At the same time, you have to be aware the ecosystem is far from being mature.
I am trying right now to use MongoDB and the last Ecto adapter seems to not be
compatible with the other libraries.

------
data37
Here is what I settled with for my website after trying a few things over the
years. In the process I have discarded nodejs, JAX-RS, maven, Undertow,
JQuery, bootstrap (partially) etc.

Currently, pure java servlets serve json over REST-like API. The jar
dependencies are servlet-api.jar, a couple of json-related jars and an sqlite
jar. Multiple fine-grained sqlite files for data. Tomcat as the servlet
container with no static content.

A nodejs reverse proxy forks the API and static web requests between tomcat
and another nodejs static webserver. The static content is angualrjs + html +
css with minimal and reusable js files mostly fetching json data.
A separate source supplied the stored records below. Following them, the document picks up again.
(** * go-msbuild: the element tree, the template rewriter and the filter
    document builder of [msbuild.go], embedded as Rocq functions.

    Go strings are byte strings and are modelled by [string]; slices are
    lists; an [*Element] that the code mutates in place is a value that the
    model passes along and returns.  [path/filepath] is modelled with the
    Unix separator ['/']. *)

From Stdlib Require Import List String Ascii Bool Arith NArith Lia.
Import ListNotations.
Open Scope string_scope.

Set Implicit Arguments.

(** ** xml.Name, xml.Attr and the element tree *)

Record Name : Type := mkName { Space : string; Local : string }.

Record Attr : Type := mkAttr { AttrName : Name; Value : string }.

(** [Element] with its [children []interface{}]: the code stores exactly three
    dynamic types in that slice, [*Element], [xml.CharData] and
    [xml.Comment]. *)
Inductive Element : Type :=
| mkElement (name : Name) (attributes : list Attr) (children : list Child)
with Child : Type :=
| ChildElement (e : Element)
| CharData (s : string)
| Comment (s : string).

Definition name (e : Element) : Name :=
  match e with mkElement n _ _ => n end.
Definition attributes (e : Element) : list Attr :=
  match e with mkElement _ a _ => a end.
Definition children (e : Element) : list Child :=
  match e with mkElement _ _ c => c end.

(** [&Element{}] followed by [name.Local = n]. *)
Definition newElement (n : string) : Element :=
  mkElement (mkName "" n) [] [].

(** [func (e *Element) AddAttribute(name, value string)] *)
Definition AddAttribute (e : Element) (n v : string) : Element :=
  mkElement (name e) (attributes e ++ [mkAttr (mkName "" n) v]) (children e).

(** [func (e *Element) AddChild(name string) *Element]: the child is appended
    empty; what the caller does to the returned pointer afterwards is modelled
    by [AppendChild], which appends the child in its final state. *)
Definition AppendChild (e : Element) (c : Element) : Element :=
  mkElement (name e) (attributes e) (children e ++ [ChildElement c]).

Definition AddChild (e : Element) (n : string) : Element :=
  AppendChild e (newElement n).

(** [func (e *Element) AddCharData(value string)] *)
Definition AddCharData (e : Element) (v : string) : Element :=
  mkElement (name e) (attributes e) (children e ++ [CharData v]).

(** ** Slices *)

(** The slice with element [i] changed by [f]; unchanged when [i] is out of
    range. *)
Fixpoint set_nth {A : Type} (i : nat) (f : A -> A) (l : list A) : list A :=
  match l, i with
  | [], _ => []
  | x :: r, O => f x :: r
  | x :: r, S i' => x :: set_nth i' f r
  end.

(** ** path/filepath, Unix flavour *)

Definition Separator : ascii := "/"%char.

Definition IsPathSeparator (c : ascii) : bool := Ascii.eqb c Separator.

(** [filepath.FromSlash]: the identity where the separator is a slash. *)
Definition FromSlash (path : string) : string := path.

(** The loop of [filepath.Ext], [for i := len(path)-1; i >= 0 &&
    !IsPathSeparator(path[i]); i--]: [rev_prefix] is [path[:i+1]] reversed and
    [suffix] is [path[i+1:]]. *)
Fixpoint ext_loop (rev_prefix : list ascii) (suffix : string) : string :=
  match rev_prefix with
  | [] => ""
  | c :: r =>
      if IsPathSeparator c then ""
      else if Ascii.eqb c "."%char then String c suffix
      else ext_loop r (String c suffix)
  end.

Definition Ext (path : string) : string :=
  ext_loop (rev (list_ascii_of_string path)) "".

(** [strings.Split(s, "/")]: the elements between separators, empty ones
    included. *)
Fixpoint split_sep (s : string) : list string :=
  match s with
  | EmptyString => [""]
  | String c r =>
      if IsPathSeparator c then "" :: split_sep r
      else match split_sep r with
           | h :: t => String c h :: t
           | [] => [String c ""]
           end
  end.

Definition join_sep (l : list string) : string := String.concat "/" l.

Definition rooted (path : string) : bool :=
  match path with
  | String c _ => IsPathSeparator c
  | EmptyString => false
  end.

(** One path element of [filepath.Clean]; [out] is the output buffer as a
    stack of elements, last written first.  A [".."] on the stack belongs to
    the leading [../..] prefix that cannot be backtracked over. *)
Definition clean_step (is_rooted : bool) (out : list string) (elem : string)
    : list string :=
  if String.eqb elem "" then out
  else if String.eqb elem "." then out
  else if String.eqb elem ".." then
    match out with
    | top :: rest =>
        if String.eqb top ".." then ".." :: out else rest
    | [] => if is_rooted then out else [".."]
    end
  else elem :: out.

(** [filepath.Clean] *)
Definition Clean (path : string) : string :=
  if String.eqb path "" then "."
  else
    let is_rooted := rooted path in
    let out := fold_left (clean_step is_rooted) (split_sep path) [] in
    let body := join_sep (rev out) in
    if is_rooted then String Separator body
    else if String.eqb body "" then "." else body.

(** [filepath.Join] *)
Fixpoint Join (elem : list string) : string :=
  match elem with
  | [] => ""
  | e :: r => if String.eqb e "" then Join r else Clean (join_sep elem)
  end.

(** The loop shared by [filepath.Split] and [filepath.Dir],
    [for i >= 0 && !IsPathSeparator(path[i]) { i-- }]; the result is
    [(path[:i+1], path[i+1:])]. *)
Fixpoint split_loop (rev_prefix : list ascii) (suffix : string) : string * string :=
  match rev_prefix with
  | [] => ("", suffix)
  | c :: r =>
      if IsPathSeparator c
      then (string_of_list_ascii (rev rev_prefix), suffix)
      else split_loop r (String c suffix)
  end.

(** [filepath.Split] *)
Definition Split (path : string) : string * string :=
  split_loop (rev (list_ascii_of_string path)) "".

(** [filepath.Dir] *)
Definition Dir (path : string) : string := Clean (fst (Split path)).

(** [filepath.IsAbs] *)
Definition IsAbs (path : string) : bool := rooted path.

(** [filepath.Abs]; [wd] is what [os.Getwd] returns, an absolute path or an
    error. *)
Definition Abs (wd : option string) (path : string) : option string :=
  if IsAbs path then Some (Clean path)
  else match wd with
       | Some wd => Some (Join [wd; path])
       | None => None
       end.
Definition self0 (schema : pyvalue) : DataValidation :=
  {| data_ingestion_artifact :=
       {| trained_file_path := "train.csv"; test_file_path := "test.csv" |};
     data_validation_config :=
       {| cfg_invalid_train_file_path := "invalid/train.csv";
          cfg_invalid_test_file_path := "invalid/test.csv";
          cfg_drift_report_file_path := "report.yaml" |};
     _schema_config := schema |}.

Definition schema_of (names : list string) : pyvalue :=
  VDict {[ "columns" := VList (VStr <$> names) ]}.

Definition start (train test : DataFrame) : State (gmap string File) :=
  {| world := <[ "train.csv" := FCsv train ]> {[ "test.csv" := FCsv test ]};
     trace := [] |}.

(** Ages 20 to 29, and the same table under another column name. *)
Definition ages : DataFrame := age [20; 21; 22; 23; 24; 25; 26; 27; 28; 29]%Z.
Definition incomes : DataFrame :=
  [("income", VInt <$> [20; 21; 22; 23; 24; 25; 26; 27; 28; 29]%Z)].

(** A table of one column when [one] holds, of two otherwise. *)
Definition table (one : bool) : DataFrame :=
  if one then ages else ages ++ incomes.

(** A report with an empty list of metrics. *)
Definition empty_report : pyvalue := VDict {[ "metrics" := VList [] ]}.

(** A report with two metric entries, neither carrying the summary: one
    with a result of its own, one with no result. *)
Definition column_report : pyvalue :=
  VDict {[ "metrics" :=
    VList [ VDict (<[ "metric" := VStr "ValueDrift" ]>
                   {[ "result" := VDict {[ "drift_score" := VFloat (FFin 1 (-3)) ]} ]});
            VDict {[ "metric" := VStr "RowCount" ]} ] ]}.

(** The engine answers with [report_dict]. *)
Definition reporting (report_dict : pyvalue) : Collaborators (gmap string File) :=
  env (Ok (evaluation_of report_dict)).

(** The engine fails. *)
Definition failing : Collaborators (gmap string File) :=
  env (Err (Raised "ValueError" "no columns to compare")).
(** C7, as the code has it.  Saving keeps the slugs of the events of the
    collection, and their identifiers, unique.  When an event has been
    saved, a second one whose title gives the same slug and whose fields
    pass the rules and the hook is refused: by the unique index, at the
    write, with a duplicate key error.  Nothing is written, and the
    collection has not been read before the write: neither the rules of
    the schema nor the hook check that the slug is free. *)
Theorem saveEvent_unique_slug
  (first second : EventModel.EventDocument) (db : Database) :
  let saved := fst (saveEvent LocalTZA legacy first db) in
  (uniqueIds db -> uniqueSlugs db -> uniqueIds saved /\ uniqueSlugs saved)
  /\ (snd (saveEvent LocalTZA legacy first db) = None ->
      EventModel.isModified "title" first = true ->
      EventModel.isModified "title" second = true ->
      generateSlug (EventModel.title first) = generateSlug (EventModel.title second) ->
      EventModel._id first <> EventModel._id second ->
      EventModel.validate second = [] ->
      isOk (EventModel.preSave LocalTZA legacy second) = true ->
      snd (saveEvent LocalTZA legacy second saved) = Some (DuplicateKey "slug_1")
      /\ events (fst (saveEvent LocalTZA legacy second saved)) = events saved
      /\ bookings (fst (saveEvent LocalTZA legacy second saved)) = bookings saved
      /\ log (fst (saveEvent LocalTZA legacy second saved))
         = (log saved ++ [WriteEvent (EventModel._id second)])%list).
Proof.
  cbv zeta. split.
  - intros Hi Hs. unfold saveEvent.
    destruct (EventModel.validate first); [|now split].
    destruct (EventModel.preSave LocalTZA legacy first); [|now split].
    now apply writeEvent_unique.
  - intros Hsaved Hm1 Hm2 Hslug Hid Hv Hok.
    apply saveEvent_inversion in Hsaved as (first' & _ & Hp1 & _ & Hin).
    set (saved := fst (saveEvent LocalTZA legacy first db)) in *.
    destruct (proj2 (preSave_outcome LocalTZA legacy first) _ Hp1)
      as (Hs1 & _ & _ & Hid1 & _).
    rewrite Hm1 in Hs1. cbn [orb] in Hs1.
    unfold saveEvent at 1 2 3 4. rewrite Hv.
    destruct (EventModel.preSave LocalTZA legacy second) as [second'|] eqn:Hp2;
      [|discriminate].
    destruct (proj2 (preSave_outcome LocalTZA legacy second) _ Hp2)
      as (Hs2 & _ & _ & Hid2 & _).
    rewrite Hm2 in Hs2. cbn [orb] in Hs2.
    assert (Htaken : slugTaken second' saved = true).
    { apply existsb_exists. exists first'. split; [exact Hin|].
      apply andb_true_iff. split.
      - apply negb_true_iff, Z.eqb_neq. congruence.
      - apply optionEqb_eq. congruence. }
    unfold writeEvent. rewrite Htaken. cbn. rewrite Hid2. repeat split.
Qed.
I also have
a little bootstrap dependency for forms.

I have an apache ant build file that copies the ~60kb war file and static
content directly to the production from my dev system. Tried maven before but
Ant seemed much simpler and more than enough for my needs. The ant build does
a lot other things also.

I use Eclipse for the easy navigability across the code and other nice
refactoring features. Ant does all the build work.

Earlier I tried pure nodejs (no java), then JAX-RS and then Undertow container
etc. Nothing seemed simpler than the current setup. By the way, the site is
[https://worktheme.com](https://worktheme.com)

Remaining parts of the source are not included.